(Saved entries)

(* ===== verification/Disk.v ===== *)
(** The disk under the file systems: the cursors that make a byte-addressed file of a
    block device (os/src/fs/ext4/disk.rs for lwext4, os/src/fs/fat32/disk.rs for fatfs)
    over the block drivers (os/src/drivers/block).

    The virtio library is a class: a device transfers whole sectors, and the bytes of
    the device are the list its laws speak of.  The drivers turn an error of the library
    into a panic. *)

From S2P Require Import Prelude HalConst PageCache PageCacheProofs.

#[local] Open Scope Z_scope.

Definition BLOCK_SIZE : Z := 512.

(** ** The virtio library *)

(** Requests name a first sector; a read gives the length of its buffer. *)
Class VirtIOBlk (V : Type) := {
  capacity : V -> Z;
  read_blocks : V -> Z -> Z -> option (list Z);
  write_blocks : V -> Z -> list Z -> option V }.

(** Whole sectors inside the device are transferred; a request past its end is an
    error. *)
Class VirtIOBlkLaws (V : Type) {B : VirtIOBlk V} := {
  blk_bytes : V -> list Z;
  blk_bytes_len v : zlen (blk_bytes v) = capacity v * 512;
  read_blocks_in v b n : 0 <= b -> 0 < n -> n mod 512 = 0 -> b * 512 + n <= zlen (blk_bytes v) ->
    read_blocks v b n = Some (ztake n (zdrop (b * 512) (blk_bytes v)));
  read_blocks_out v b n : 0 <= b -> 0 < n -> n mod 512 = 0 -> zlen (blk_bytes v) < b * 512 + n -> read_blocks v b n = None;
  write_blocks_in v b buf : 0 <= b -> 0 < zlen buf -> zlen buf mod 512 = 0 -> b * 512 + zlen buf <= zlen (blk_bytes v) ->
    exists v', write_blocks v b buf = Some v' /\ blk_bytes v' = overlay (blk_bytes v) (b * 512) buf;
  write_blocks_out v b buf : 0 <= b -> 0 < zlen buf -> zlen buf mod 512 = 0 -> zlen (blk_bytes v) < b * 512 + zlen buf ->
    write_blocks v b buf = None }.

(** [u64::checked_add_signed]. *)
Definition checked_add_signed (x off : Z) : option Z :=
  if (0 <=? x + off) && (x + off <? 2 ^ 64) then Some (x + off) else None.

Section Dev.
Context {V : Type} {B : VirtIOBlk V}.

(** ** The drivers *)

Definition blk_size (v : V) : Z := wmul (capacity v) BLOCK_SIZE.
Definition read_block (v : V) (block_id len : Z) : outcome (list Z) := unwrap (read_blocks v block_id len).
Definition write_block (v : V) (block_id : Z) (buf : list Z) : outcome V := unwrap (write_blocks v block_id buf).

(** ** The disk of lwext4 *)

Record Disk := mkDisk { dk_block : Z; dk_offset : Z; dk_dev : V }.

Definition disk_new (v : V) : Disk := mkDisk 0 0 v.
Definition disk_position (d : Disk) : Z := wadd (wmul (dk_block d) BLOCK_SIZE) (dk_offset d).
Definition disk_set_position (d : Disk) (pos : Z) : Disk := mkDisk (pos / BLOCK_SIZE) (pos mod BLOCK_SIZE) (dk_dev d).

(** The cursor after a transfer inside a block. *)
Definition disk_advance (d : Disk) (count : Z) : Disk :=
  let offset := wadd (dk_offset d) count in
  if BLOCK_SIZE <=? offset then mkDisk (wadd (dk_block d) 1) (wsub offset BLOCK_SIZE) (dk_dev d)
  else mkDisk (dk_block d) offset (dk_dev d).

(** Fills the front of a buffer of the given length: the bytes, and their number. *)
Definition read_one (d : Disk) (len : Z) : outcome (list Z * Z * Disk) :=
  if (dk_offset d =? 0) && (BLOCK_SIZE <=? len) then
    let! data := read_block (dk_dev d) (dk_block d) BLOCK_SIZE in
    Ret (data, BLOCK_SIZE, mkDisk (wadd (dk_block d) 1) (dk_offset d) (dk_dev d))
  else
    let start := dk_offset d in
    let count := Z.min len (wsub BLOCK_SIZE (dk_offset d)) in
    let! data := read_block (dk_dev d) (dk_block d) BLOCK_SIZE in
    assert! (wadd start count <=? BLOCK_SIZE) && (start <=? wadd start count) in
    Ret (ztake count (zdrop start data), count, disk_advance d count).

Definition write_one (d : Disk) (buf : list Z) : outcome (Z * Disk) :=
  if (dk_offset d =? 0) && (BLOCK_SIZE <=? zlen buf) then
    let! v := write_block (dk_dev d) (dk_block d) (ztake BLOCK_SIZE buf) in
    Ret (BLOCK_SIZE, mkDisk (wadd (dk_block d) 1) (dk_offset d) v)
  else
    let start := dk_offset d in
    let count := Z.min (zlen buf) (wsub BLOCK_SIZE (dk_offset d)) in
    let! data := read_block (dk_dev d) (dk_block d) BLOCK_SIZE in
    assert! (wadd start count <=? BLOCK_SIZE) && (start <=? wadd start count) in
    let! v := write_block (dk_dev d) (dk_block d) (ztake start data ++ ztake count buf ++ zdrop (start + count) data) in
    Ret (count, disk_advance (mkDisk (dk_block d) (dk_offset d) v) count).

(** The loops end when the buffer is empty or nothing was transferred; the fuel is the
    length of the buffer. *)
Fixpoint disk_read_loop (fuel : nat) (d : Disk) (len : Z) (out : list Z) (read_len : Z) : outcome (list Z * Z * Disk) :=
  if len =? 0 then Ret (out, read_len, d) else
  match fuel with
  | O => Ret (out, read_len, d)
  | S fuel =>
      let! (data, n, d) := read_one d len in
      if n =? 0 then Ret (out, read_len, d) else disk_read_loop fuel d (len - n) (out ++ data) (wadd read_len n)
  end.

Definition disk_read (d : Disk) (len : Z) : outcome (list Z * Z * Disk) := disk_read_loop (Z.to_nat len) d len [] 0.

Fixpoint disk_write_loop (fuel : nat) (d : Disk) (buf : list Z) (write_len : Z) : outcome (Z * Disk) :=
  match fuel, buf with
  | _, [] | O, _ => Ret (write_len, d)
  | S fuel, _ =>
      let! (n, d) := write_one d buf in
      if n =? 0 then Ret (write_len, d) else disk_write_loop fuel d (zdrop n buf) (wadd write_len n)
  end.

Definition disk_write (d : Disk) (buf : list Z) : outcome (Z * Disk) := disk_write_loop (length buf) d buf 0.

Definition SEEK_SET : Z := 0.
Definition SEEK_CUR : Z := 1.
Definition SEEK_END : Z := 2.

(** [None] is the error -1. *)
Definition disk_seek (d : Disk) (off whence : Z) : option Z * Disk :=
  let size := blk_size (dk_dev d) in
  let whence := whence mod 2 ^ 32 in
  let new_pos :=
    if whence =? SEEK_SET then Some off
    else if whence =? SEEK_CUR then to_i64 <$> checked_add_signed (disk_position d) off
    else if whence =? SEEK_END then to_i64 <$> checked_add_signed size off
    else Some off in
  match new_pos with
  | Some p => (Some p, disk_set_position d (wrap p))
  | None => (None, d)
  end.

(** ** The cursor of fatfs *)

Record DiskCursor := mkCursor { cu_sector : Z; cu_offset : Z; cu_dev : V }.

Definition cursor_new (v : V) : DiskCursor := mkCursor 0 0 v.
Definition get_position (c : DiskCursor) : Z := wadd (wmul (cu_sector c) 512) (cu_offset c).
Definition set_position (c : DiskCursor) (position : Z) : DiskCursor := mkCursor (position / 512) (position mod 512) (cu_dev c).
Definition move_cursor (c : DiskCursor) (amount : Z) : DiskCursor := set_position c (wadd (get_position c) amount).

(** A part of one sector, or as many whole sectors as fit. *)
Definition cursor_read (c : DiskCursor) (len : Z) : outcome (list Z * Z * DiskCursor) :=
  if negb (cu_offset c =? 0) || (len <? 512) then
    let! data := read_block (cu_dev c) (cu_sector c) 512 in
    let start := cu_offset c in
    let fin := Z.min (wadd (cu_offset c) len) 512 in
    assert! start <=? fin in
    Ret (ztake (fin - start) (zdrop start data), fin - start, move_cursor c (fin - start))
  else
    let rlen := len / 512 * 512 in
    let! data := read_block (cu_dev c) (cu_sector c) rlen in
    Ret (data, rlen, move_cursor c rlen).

■ **Task instructions**
Write down every line of the data above that includes the string "drivers".

■ **Answer to this task**
    over the block drivers (os/src/drivers/block).
    the device are the list its laws speak of.  The drivers turn an error of the library
(** ** The drivers *)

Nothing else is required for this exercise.